Los estudios que se ocupan de perfiles de expresión génica in vivo utilizando células invasoras o las células sometidas a EMT in vitro, reveló un interruptor de un estado proliferativo a un fenotipo invasivo. De acuerdo a esta observación, el marcador de proliferación celular Ki-67 se ha demostrado que la etiqueta sólo una pequeña minoría de las células en la parte delantera invasivo en comparación con la parte central más diferenciado del tumor, lo que sugiere que las células tumorales no proliferativas que han escapado la masa tumoral podría tener potencial metastásico [47]. En nuestro estudio, hemos encontrado que SDC había una mayor proporción de células Ki-67 negativos en comparación con los cultivos monocapa correspondientes. Esto indica que SDC son más quiescente de células derivadas de monocapa. También se encontró que la COSUDE tiene una mayor capacidad de invasión, lo que implica que estas células pueden tener una mayor capacidad de hacer metástasis.
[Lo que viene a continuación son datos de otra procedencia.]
(** ** The fields of a record *)

Section Fields.

Import Extractor.

Lemma splitlines_lines s :
  Forall (Forall (fun c => is_linebreak c = false)) (splitlines s) /\
  forall c t, s = c :: t ->
    Forall (Forall (fun c => is_linebreak c = false)) (splitlines t).
Proof.
  induction s as [|c t [IH1 IH2]]; [split; [constructor|done]|].
  split; [|by intros c0 t0 [= <- <-]].
  cbn [splitlines]. destruct (is_linebreak c) eqn:Hc.
  - constructor; [constructor|].
    destruct t as [|c' t']; [constructor|].
    destruct ((c =? 13)%N && (c' =? 10)%N); [by eapply IH2|exact IH1].
  - destruct (splitlines t) as [|l ls]; [by repeat constructor|].
    apply Forall_cons in IH1 as [Hl Hls]. by repeat constructor.
Qed.

Lemma first_line_of_stripped t l :
  first_nonempty_line (strip t) = Some l ->
  (exists c l', l = c :: l' /\ is_space c = false) /\
  Forall (fun c => is_linebreak c = false) l.
Proof.
  unfold first_nonempty_line. intros H.
  destruct (strip_head t) as [He|(c & r & He & Hc)]; rewrite He in H; [done|].
  assert (Hlb : is_linebreak c = false).
  { destruct (is_linebreak c) eqn:E; [|done].
    apply is_linebreak_is_space in E. congruence. }
  destruct (splitlines_lines (c :: r)) as [Hall _].
  destruct (splitlines_head c r Hlb) as (l0 & ls & Hs). rewrite Hs in H, Hall.
  rewrite filter_cons, decide_True in H by done. injection H as <-.
  split; [by exists c, l0|]. by apply Forall_cons in Hall as [? _].
Qed.

Lemma output_record qsa out r :
  extract_listings_from_page qsa = Ok out -> r ∈ out ->
  exists a t, inner_text a = Ok t /\
    title r = first_nonempty_line (strip t) /\
    price r = try_or_none (price_lookup a) /\
    location r = try_or_none (location_lookup a).
Proof.
  intros Hx Hr. destruct (extract_inv qsa out Hx) as (anchors & _ & _ & ->).
  apply dedup_subset, candidates_spec in Hr as (a & _ & Hr).
  apply records_of_spec in Hr as (_ & _ & Hp & Hl & t & Ht & Htitle).
  by exists a, t.
Qed.

(** X6. A title in the extractor's output is one line of visible text:
    it is not empty, begins with a character that is no white space
    and holds no line break. *)
Theorem title_is_one_line
    (qsa : string -> res (list ElementHandle)) (out : list Listing)
    (r : Listing) (l : str) :
  extract_listings_from_page qsa = Ok out ->
  r ∈ out ->
  title r = Some l ->
  (exists c l', l = c :: l' /\ is_space c = false) /\
  Forall (fun c => is_linebreak c = false) l.
Proof.
  intros Hx Hr Ht.
  destruct (output_record qsa out r Hx Hr) as (a & t & _ & Htitle & _).
  rewrite Htitle in Ht. by apply first_line_of_stripped in Ht.
Qed.

Lemma title_is_one_line_witness :
  (exists c l', lit "Car Cover" = c :: l' /\ is_space c = false) /\
  Forall (fun c => is_linebreak c = false) (lit "Car Cover").
Proof.
  apply (title_is_one_line sample_page
           [ mkListing (Some (lit "Car Cover")) (lit "/item/123")
               (Some ([rupee] ++ lit "500")) None;
             mkListing (Some (lit "Bike Cover")) (lit "/item/456") None None ]
           (mkListing (Some (lit "Car Cover")) (lit "/item/123")
              (Some ([rupee] ++ lit "500")) None)).
  - vm_compute. reflexivity.
  - apply list_elem_of_here.
  - reflexivity.
Defined.

Lemma lstrip_fixed s :
  (forall c r, s = c :: r -> is_space c = false) -> lstrip s = s.
Proof.
  destruct s as [|c r]; [done|]. intros H. cbn. by rewrite (H c r eq_refl).
Qed.

Lemma lstrip_idempotent s : lstrip (lstrip s) = lstrip s.
Proof.
  apply lstrip_fixed. intros c r Hs.
  destruct (lstrip_head s) as [He|(c' & r' & He & Hc)]; congruence.
Qed.

Lemma strip_idempotent s : strip (strip s) = strip s.
Proof.
  assert (Hl : lstrip (strip s) = strip s).
  { apply lstrip_fixed. intros c r Hs.
    destruct (strip_head s) as [He|(c' & r' & He & Hc)]; congruence. }
  unfold strip at 1. rewrite Hl. unfold strip, rstrip.
  by rewrite rev_involutive, lstrip_idempotent.
Qed.

Lemma strip_ends s c :
  head (strip s) = Some c \/ last (strip s) = Some c -> is_space c = false.
Proof.
  intros [H|H].
  - destruct (strip_head s) as [He|(c' & r' & He & Hc)]; rewrite He in H; [done|].
    cbn in H. congruence.
  - unfold strip, rstrip in H.
    destruct (lstrip_head (rev (lstrip s))) as [He|(c' & r' & He & Hc)];
      rewrite He in H; [done|].
    cbn [rev] in H. rewrite last_snoc in H. congruence.
Qed.

Lemma price_lookup_stripped a p :
  price_lookup a = Ok (Some p) -> exists t, p = strip t.
Proof.
  unfold price_lookup.
  destruct (handle_or _ _) as [[e|]|]; cbn [mbind res_bind]; [|done..].
  destruct (inner_text e) as [t|]; cbn [mbind res_bind]; [|done].
  intros [= <-]. by exists t.
Qed.

Lemma location_lookup_stripped a p :
  location_lookup a = Ok (Some p) -> exists t, p = strip t.
Proof.
  unfold location_lookup.
  destruct (evaluate_handle_as_element a _) as [[parent|]|];
    cbn [mbind res_bind]; [|done..].
  destruct (handle_or _ _) as [[e|]|]; cbn [mbind res_bind]; [|done..].
  destruct (inner_text e) as [t|]; cbn [mbind res_bind]; [|done].
  intros [= <-]. by exists t.
Qed.

Lemma try_or_none_some {A} (r : res (option A)) v :
  try_or_none r = Some v -> r = Ok (Some v).
Proof. destruct r as [[x|]|]; cbn; congruence. Qed.

(** X7. A price and a location in the extractor's output carry no
    white space at either end: stripping them again changes nothing,
    and neither their first nor their last character is white space. *)
Theorem price_and_location_are_stripped
    (qsa : string -> res (list ElementHandle)) (out : list Listing)
    (r : Listing) (p : str) :
  extract_listings_from_page qsa = Ok out ->
  r ∈ out ->
  price r = Some p \/ location r = Some p ->
  strip p = p /\
  forall c, head p = Some c \/ last p = Some c -> is_space c = false.
Proof.
  intros Hx Hr Hp.
  destruct (output_record qsa out r Hx Hr) as (a & t & _ & _ & Hprice & Hloc).
  assert (Hs : exists t', p = strip t').
  { destruct Hp as [Hp|Hp].
    - rewrite Hprice in Hp. by apply try_or_none_some, price_lookup_stripped in Hp.
    - rewrite Hloc in Hp. by apply try_or_none_some, location_lookup_stripped in Hp. }
  destruct Hs as [t' ->]. split; [apply strip_idempotent|apply strip_ends].
Qed.

Lemma price_and_location_are_stripped_witness :
  strip ([rupee] ++ lit "500") = [rupee] ++ lit "500" /\
  forall c, head ([rupee] ++ lit "500") = Some c \/
            last ([rupee] ++ lit "500") = Some c -> is_space c = false.
Proof.
  apply (price_and_location_are_stripped sample_page
           [ mkListing (Some (lit "Car Cover")) (lit "/item/123")
               (Some ([rupee] ++ lit "500")) None;
             mkListing (Some (lit "Bike Cover")) (lit "/item/456") None None ]
           (mkListing (Some (lit "Car Cover")) (lit "/item/123")
              (Some ([rupee] ++ lit "500")) None)).
  - vm_compute. reflexivity.
  - apply list_elem_of_here.
  - by left.
Defined.

(** X8. The price selectors are tried in order and the first answer
    that is not [None] decides. An error raised by the first selector
    therefore leaves the record without a price even when a later
    selector would have found one; after a miss of the first selector
    the element found by the second gives the price. *)
Theorem first_decisive_selector_wins (a : ElementHandle) (h t : str) :
  get_attribute a "href"%string = Ok (Some h) ->
  h <> [] ->
  is_listing_href h = true ->
  inner_text a = Ok t ->
  exists r, visit_anchor a = Ok [r] /\
    (forall e, query_selector a ".price, ._89yzn, ._2xKfz"%string = Raise e ->
       price r = None) /\
    (forall el p,
       query_selector a ".price, ._89yzn, ._2xKfz"%string = Ok (Some el) ->
       inner_text el = Ok p -> price r = Some (strip p)) /\
    (forall el p,
       query_selector a ".price, ._89yzn, ._2xKfz"%string = Ok None ->
       query_selector a "span:has-text('₹')"%string = Ok (Some el) ->
       inner_text el = Ok p -> price r = Some (strip p)).
Proof.
  intros Hh Hne Hq Ht.
  destruct (records_of_qualifying a h t Hh Hne Hq Ht) as [Hv _].
  eexists. split; [exact Hv|]. cbn [price]. unfold price_lookup.
  split; [|split].
  - by intros e ->.
  - intros el p -> Hp. cbn. by rewrite Hp.
  - intros el p -> -> Hp. cbn. by rewrite Hp.
Qed.

Lemma first_decisive_selector_wins_witness :
  exists r,
    visit_anchor (flaky_anchor (lit "/item/7") (lit "Seat Cover") (lit "INR 900"))
      = Ok [r] /\ price r = None.
Proof.
  destruct (first_decisive_selector_wins
              (flaky_anchor (lit "/item/7") (lit "Seat Cover") (lit "INR 900"))
              (lit "/item/7") (lit "Seat Cover"))
    as (r & Hv & Hraise & _); [reflexivity|discriminate|reflexivity|reflexivity|].
  exists r. split; [exact Hv|].
  apply (Hraise (PlaywrightError "Execution context was destroyed")). reflexivity.
Defined.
Los miofibroblastos son un tipo de células mesenquimales que juega un papel clave en la invasión tumoral y la metástasis y la respuesta terapéutica. Pueden producir varios factores que pueden estimular la proliferación de células de cáncer y facilitar su infiltración [31]. Sin embargo, el origen de estas miofibroblastos no está claro. EMT se ha informado a desempeñar un papel importante en la iniciación de CSC [29]. En este estudio, hemos demostrado que las células parecidas a miofibroblastos son una subpoblación de SDC. Estos esferoides derivan exclusivamente de las células tumorales clonadas. Por lo tanto, puede concluirse que los miofibroblastos sólo podían salir de las células cancerosas epiteliales mediante la alteración del epitelio a un fenotipo mesenquimal través de EMT. Más importante, ya que nos encontramos, que más del 90% de SDC tiñe positivo para α-SMA y vimentina, mientras que el porcentaje de ALDH1
+ células varió del 37% al 46,4%. Una disminución significativa de la expresión de E-cadherina se pudo demostrar en el SDC, lo que indica una reducción del contacto célula-célula en cultivos de esferoides. Estas expresiones marcadores fueron reversibles en condiciones de cultivo, donde esferoides podrían adherirse y células crecieron radialmente hacia fuera para formar una monocapa.